A toxina botulínica é considerada segura e bem tolerada, mas, como qualquer tratamento, pode apresentar alguns efeitos adversos, incluindo:

🔹 Dor no local da aplicação, geralmente leve e transitória.
🔹 Fraqueza temporária nos músculos do pescoço, podendo causar uma sensação de rigidez por alguns dias.
🔹 Cefaleia leve após a aplicação, que desaparece espontaneamente.

Efeitos colaterais mais graves são raros e podem ser minimizados pela correta aplicação do protocolo por um profissional experiente.

Recomendações e contra-indicações

A onabotulinumtoxinaA é recomendada para pacientes que:

✔️ Sofrem de enxaqueca crônica, com crises frequentes e debilitantes.
✔️ Não respondem adequadamente a tratamentos preventivos convencionais.
✔️ Apresentam efeitos colaterais intoleráveis com outras medicações.
✔️ Desejam reduzir o uso excessivo de analgésicos e triptanos.
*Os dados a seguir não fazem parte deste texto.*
(* ===== verification/ShellRun.v ===== *)
(** The shell runs commands (user/sh.c: runcmd, getcmd, main, panic, fork1).

    The programs are written over the interface [Os].  Their theorems are about a
    kernel that keeps what matters here: the descriptors of the process, where
    open, dup and pipe take the lowest free ones, and which side of each fork the
    run follows.  Together the runs of one command, one for each list of answers to
    fork, are the processes that the command starts. *)
From S2P Require Import Prelude Riscv Printf User Ulib Utils Shell.

Create HintDb never.
Section shell.
Context {K : Type} `{Os K}.
Definition sh_panic {A} (s : list Z) : prog K A := _ ← uprintf 2 (txt "%s" ++ nl) [AStr s]; exit 1.
Definition fork1 : prog K Z :=
  pid ← fork;
  if pid =? -1 then sh_panic (txt "fork") else mret pid.

Fixpoint runcmd (c : cmd (list Z)) : prog K unit :=
  match c with
  | Exec argv =>
      match argv with
      | [] => exit 1
      | a :: _ =>
          _ ← exec a argv;
          _ ← uprintf 2 (txt "exec %s failed" ++ nl) [AStr a];
          exit 0
      end
  | Redir c file m =>
      _ ← close (rmode_fd m);
      fd ← open file (rmode_flags m);
      if fd <? 0 then _ ← uprintf 2 (txt "open %s failed" ++ nl) [AStr file]; exit 1
      else
        _ ← runcmd c;
        exit 0
  | List l r =>
      pid ← fork1;
      _ ← (if pid =? 0 then runcmd l else mret tt);
      _ ← wait;
      _ ← runcmd r;
      exit 0
  | Pipe l r =>
      p ← pipe;
      let '(e, p0, p1) := p in
      if e <? 0 then sh_panic (txt "pipe")
      else
        pid ← fork1;
        _ ← (if pid =? 0 then
               _ ← close 1;
               _ ← dup p1;
               _ ← close p0;
               _ ← close p1;
               runcmd l
             else mret tt);
        pid ← fork1;
        _ ← (if pid =? 0 then
               _ ← close 0;
               _ ← dup p0;
               _ ← close p0;
               _ ← close p1;
               runcmd r
             else mret tt);
        _ ← close p0;
        _ ← close p1;
        _ ← wait;
        _ ← wait;
        exit 0
  | Back c =>
      pid ← fork1;
      _ ← (if pid =? 0 then runcmd c else mret tt);
      exit 0
  end.

(** The result, and the bytes in the buffer before the NUL of gets. *)
Definition getcmd (nbuf : Z) : prog K (Z * list Z) :=
  _ ← write 2 (txt "$ ");
  buf ← gets nbuf;
  mret (if nth 0 buf 0 =? 0 then -1 else 0, buf).

(** The first loop of main. *)
Fixpoint open_three (rounds : nat) : prog K unit :=
  match rounds with
  | O => out_of_fuel
  | S rounds =>
      fd ← open (txt "console") O_RDWR;
      if fd >=? 0 then
        if fd >=? 3 then _ ← close fd; mret tt else open_three rounds
      else mret tt
  end.
(** What parsecmd says about a line with something after the command. *)
Definition leftovers (line : list Z) : option (list Z) :=
  match parseline line (parse_fuel line 0) 0 with
  | POk _ s => let '(_, s) := peek line s [] in if bool_decide (s <> es line) then Some (drop s line) else None
  | _ => None
  end.
(** [runcmd(parsecmd(buf))] *)
Definition run_line (line : list Z) : prog K unit :=
  match parsecmd line with
  | POk (c, b) _ => runcmd (strings b c)
  | PErr msg =>
      _ ← match leftovers line with
          | Some rest => uprintf 2 (txt "leftovers: %s" ++ nl) [AStr rest]
          | None => mret tt
          end;
      sh_panic (txt msg)
  | PFuel => out_of_fuel
  end.
Definition is_cd (buf : list Z) : bool := (nth 0 buf 0 =? 99) && (nth 1 buf 0 =? 100) && (nth 2 buf 0 =? 32).
Fixpoint sh_loop (rounds : nat) : prog K unit :=
  match rounds with
  | O => out_of_fuel
  | S rounds =>
      r ← getcmd 100;
      let '(e, buf) := r in
      if e >=? 0 then
        let line := cstring buf in
        if is_cd buf then
          let dir := drop 3 (take (length line - 1) line) in
          r ← scall (CChdir dir);
          _ ← (if r <? 0 then uprintf 2 (txt "cannot cd %s" ++ nl) [AStr dir] else mret tt);
          sh_loop rounds
        else
          pid ← fork1;
          _ ← (if pid =? 0 then run_line line else mret tt);
          _ ← wait;
          sh_loop rounds
      else exit 0
  end.
Definition sh_main (rounds : nat) : prog K unit := _ ← open_three rounds; sh_loop rounds.

(** runcmd never returns, whatever the kernel does. *)
Definition never (m : prog K unit) : Prop := forall s a s', m s <> Ret (inl a, s').
Lemma never_exit n : never (exit n).
Proof. done. Qed.
Lemma never_bind {A} (m : prog K A) f : (forall a, never (f a)) -> never (m ≫= f).
Proof. intros Hf s a s'. rewrite prog_run. destruct (m s) as [[[x|e] s1]| | |]; try done. apply Hf. Qed.
Lemma never_panic t : never (sh_panic t).
Proof. apply never_bind. intros _. apply never_exit. Qed.
#[local] Hint Resolve never_exit never_panic : never.
Ltac never := repeat first [progress eauto with never | apply never_bind; intros | case_match].
Lemma runcmd_never c : never (runcmd c).
Proof. induction c; cbn [runcmd]; never. Qed.
Lemma never_seq (m : prog K unit) (f : unit -> prog K unit) s : never m -> (m ≫= f) s = m s.
Proof. intros Hm. rewrite prog_run. destruct (m s) as [[[x|e] s1]| | |] eqn:E; try done. by apply Hm in E. Qed.
End shell.

(** * The kernel of one process *)
(** The events of a process: the forks, on which side, and the pipes it made.  A
    pipe is named by the events before it. *)
Inductive event := Forked (child : bool) | Piped.
Inductive target := Opened (path : list Z) (mode : Z) | PipeEnd (id : list event) (w : bool).
Record pstate := PState { fds : gmap Z target; hist : list event; forks : list Z; typed : list Z }.
Definition lowest (ft : gmap Z target) : option Z := head (filter (fun fd => ft !! fd = None) (seqZ 0 16)).

(** The text of a command is one line. *)
Definition plain (line : list Z) : Prop := Forall (fun c => c ∉ [0; 10; 13]) line.
Lemma plain_word w : good_word w -> plain (word_text w).
Proof.
  intros [_ Hw]. apply Forall_app. split; [|constructor; [set_solver|constructor]]. eapply Forall_impl; [exact Hw|].
  intros c [Hc H0] Hin. unfold wordc in Hc. apply andb_true_iff in Hc as [Hc _]. apply negb_true_iff in Hc.
  apply bool_decide_eq_false in Hc. set_solver.
Qed.
Lemma plain_paren b l : plain l -> plain (paren b l).
Proof.
  intros Hl. destruct b; [|done]. cbn [paren app]. constructor; [unfold LPAR; set_solver|]. apply Forall_app. split; [done|].
  constructor; [unfold RPAR; set_solver|constructor].
Qed.
Lemma plain_pr t : forall lvl, good t -> plain (pr t lvl).
Proof.
  induction t as [argv|c IH w m|l IHl r IHr|l IHl r IHr|c IH]; intros lvl; cbn [good pr].
  - intros [Ha _]. induction Ha as [|w argv Hw _ IH]; [constructor|]. cbn [fmap list_fmap concat]. apply Forall_app. split; [by apply plain_word|done].
  - intros [Hc Hw]. apply Forall_app. split; [by apply IH|]. apply Forall_app. split; [|by apply plain_word].
    destruct m; repeat constructor; unfold LT, GT; set_solver.
  - intros [Hl Hr]. apply plain_paren, Forall_app. split; [by apply IHl|]. constructor; [unfold BAR; set_solver|by apply IHr].
  - intros [Hl Hr]. apply plain_paren, Forall_app. split; [by apply IHl|]. constructor; [unfold SEMI; set_solver|by apply IHr].
  - intros Hc. apply plain_paren, Forall_app. split; [by apply IH|]. constructor; [unfold AMP; set_solver|constructor].
Qed.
Ela não é indicada para enxaqueca episódica, cefaleias tensionais ou outras formas de dor de cabeça.

Temos, portanto, que a toxina botulínica se consolidou como uma opção eficaz para o manejo da enxaqueca crônica, oferecendo redução da frequência das crises, melhora da qualidade de vida e menor necessidade de medicamentos analgésicos. Seu mecanismo de ação inovador, aliado a um perfil de segurança favorável, torna esse tratamento uma alternativa promissora para pacientes que enfrentam limitações com as terapias tradicionais.

Como qualquer abordagem terapêutica, a decisão pelo uso da toxina botulínica deve ser feita com orientação médica especializada, considerando o histórico e as necessidades individuais de cada paciente.